Dit hoofdstuk is gewijd aan een afzonderlijke beschrijving van de oorlog van David tegen de Ammonieten en de Syriërs, volken die al in het vorige hoofdstuk zijn genoemd (vgl. 2Sm 10:1-19).

De boodschappers van David vernederd

De aanleiding voor de oorlog met de Ammonieten is een bewijs van medeleven van David. Nahas, de koning van de Ammonieten, sterft. David wil diens zoon en opvolger, Hanun, zijn deelneming betuigen. Dit bewijs van medeleven wordt opzettelijk verkeerd opgevat. De reactie op Davids betoon van medeleven (1Kr 19:4) is een regelrechte oorlogsverklaring.

Hanun toont in dit hoofdstuk tegenover de vriendelijkheid van David een heel andere houding dan Mefiboseth heeft getoond (2Sm 9:1-8). Er is achterdocht dat Davids ware bedoelingen niet van vredelievende aard zijn. De vorsten van de Ammonieten suggereren dat hij door een gespeelde deelneming probeert hen aan zich te onderwerpen. Hanun geeft er blijk van dat hij David niet kent. Wat David doet, wordt door hem opgevat als huichelarij.

De boodschappers van David worden smadelijk behandeld en weggestuurd. Het afscheren van de baard is voor een oosterling een diepe vernedering. Ook het halfnaakt over straat sturen is een ongekende vernedering. Een dieper grievende behandeling is nauwelijks denkbaar. Als David hoort van de vernedering, beseft hij dat wat zijn boodschappers is aangedaan, in feite tegen hem is gericht. Toch is zijn eerste reactie niet het zoeken van vergelding voor zichzelf, maar gaat zijn eerste zorg naar zijn vernederde boodschappers uit. Hij laat tegen hen zeggen dat ze tijd moeten nemen voor herstel.

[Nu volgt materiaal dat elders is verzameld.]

Lemma add_function_inv fns d t f t' : zlen (d_body d) < 2 ^ 32 -> add_function fns d t = (Ok f, t') ->
  exists items, ref_lines fns (d_body d) = Ok items /\ first_unbound items = None /\
    let t1 := ref_atoms t items in
    t' = (asm_intern (d_name d) t1).2 /\
    f = {| name_atom := (asm_intern (d_name d) t1).1; arity := d_arity d; nregs := d_nregs d; code := ref_code t items |}.
Proof.
  intros Hb H. unfold add_function in H. minv. unfold map_err in Hc.
  pose proof (assemble_fn_reference d fns t Hb) as H2. unfold as_reference in H2. destruct (assemble_fn d fns t) as [r t1].
  destruct (ref_lines fns (d_body d)) as [items|e| |] eqn:Hr; [|by cbn in H2; subst r|by cbn in H2; subst r|done].
  destruct H2 as [Ht Hcode]. cbn [fst snd] in *.
  destruct (first_unbound items) eqn:Hu; [destruct Hcode as [id ->]; done|]. rewrite Hcode in Hc. injection Hc as <- <-.
  unfold intern_t in Hc0. rewrite Ht in Hc0. exists items. cbn zeta.
  destruct (asm_intern (d_name d) (ref_atoms t items)) as [na t2] eqn:E. by injection Hc0 as <- <-.
Qed.

Lemma intern_all_le ns : forall t, tab_le t (intern_all t ns).
Proof.
  induction ns as [|n ns IH]; intros t; [done|]. unfold intern_all in *. cbn [foldl].
  etransitivity; [apply asm_intern_le|apply IH].
Qed.

Lemma add_function_spec fns d t f t' : tab_wf t -> zlen (d_body d) < 2 ^ 32 -> zlen (at_names t') <= 2 ^ 32 ->
  add_function fns d t = (Ok f, t') -> tab_wf t' /\ assembled fns t' d f.
Proof.
  intros Hwf Hb Hl H. apply add_function_inv in H as (items & Hr & Hu & H); [|done]. cbn zeta in H.
  set (t1 := ref_atoms t items) in *. destruct H as [-> ->].
  pose proof (asm_intern_le (d_name d) t1) as Hle. set (t2 := (asm_intern (d_name d) t1).2) in *.
  pose proof (tab_le_len _ _ Hle).
  destruct (atoms_interned (concat (map item_atoms items)) t) as (Hw1 & _ & Hin1); [done|fold (ref_atoms t items); fold t1; lia|].
  fold (ref_atoms t items) in Hw1, Hin1. fold t1 in Hw1, Hin1.
  assert (tab_wf t2) as Hw2 by (by apply asm_intern_wf).
  split; [done|]. split_and!; [|done|done|].
  { cbn. apply Hw2. apply asm_intern_index. }
  exists items. split_and!; [done|done| |].
  - intros n Hn. destruct (Hin1 n Hn) as [i Hi]. exists i.
    assert (at_index t2 !! n = Some i) as Hi' by (by eapply lookup_weaken, Hle). auto.
  - cbn [code]. unfold ref_code. fold t1. apply items_bytes_atoms. intros n Hn.
    symmetry. apply index_in_mono; [apply Hle|by apply Hin1].
Qed.

Lemma add_functions_le fns ds : forall t fs t', Forall (fun d => zlen (d_body d) < 2 ^ 32) ds ->
  add_functions fns ds t = (Ok fs, t') -> tab_le t t'.
Proof.
  induction ds as [|d ds IH]; intros t fs t' HF H; cbn [add_functions] in H; [by injection H as <- <-|].
  apply Forall_cons in HF as [Hd HF]. minv. apply add_function_inv in Hc as (items & _ & _ & [-> _]); [|done].
  etransitivity; [apply (intern_all_le (concat (map item_atoms items)))|]. etransitivity; [apply asm_intern_le|]. by eapply IH.
Qed.

Lemma add_functions_spec fns ds : forall t fs t',
  tab_wf t -> Forall (fun d => zlen (d_body d) < 2 ^ 32) ds -> zlen (at_names t') <= 2 ^ 32 ->
  add_functions fns ds t = (Ok fs, t') -> tab_wf t' /\ Forall2 (assembled fns t') ds fs.
Proof.
  induction ds as [|d ds IH]; intros t fs t' Hwf HF Hl H; cbn [add_functions] in H.
  { injection H as <- <-. by split. }
  apply Forall_cons in HF as [Hd HF]. minv. pose proof (add_functions_le _ _ _ _ _ HF Hc0) as Hle.
  pose proof (tab_le_len _ _ Hle). apply add_function_spec in Hc as [Hw1 Ha]; [|done|done|lia].
  destruct (IH _ _ _ Hw1 HF Hl Hc0) as [Hw2 HF2]. split; [done|]. constructor; [by eapply assembled_mono|done].
Qed.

David is hierin een voorbeeld van de Heer Jezus. Zijn aandacht gaat ook altijd in de eerste plaats uit naar de Zijnen die voor Hem lijden en niet naar vergelding voor hen die de Zijnen dit lijden aandoen. Op Zijn tijd komt ook de vergelding.

Zoals Hanun zijn er veel mensen in de wereld. Als je met hen spreekt over de liefde van God en de Heer Jezus, moeten ze daar niets van weten. Ze staan Hem niet toe in hun leven te komen. Ze zien Hem als een indringer, als Iemand Die niet het goede, maar het kwade met hen voor heeft.

Wie uit liefde voor de verloren mens van zijn Heer getuigt, kan dezelfde behandeling overkomen als de boodschappers van David en, wat meer is, dezelfde behandeling als de Heer Jezus heeft gekregen: “Herinnert u het woord dat Ik tot u zei: Een slaaf is niet groter dan zijn heer. Als zij Mij hebben vervolgd, zullen zij ook u vervolgen” (Jh 15:20a). Het past ons overigens om goede en meelevende buren te zijn en ook dankbaar te zijn voor alle vriendelijkheid die ons wordt bewezen.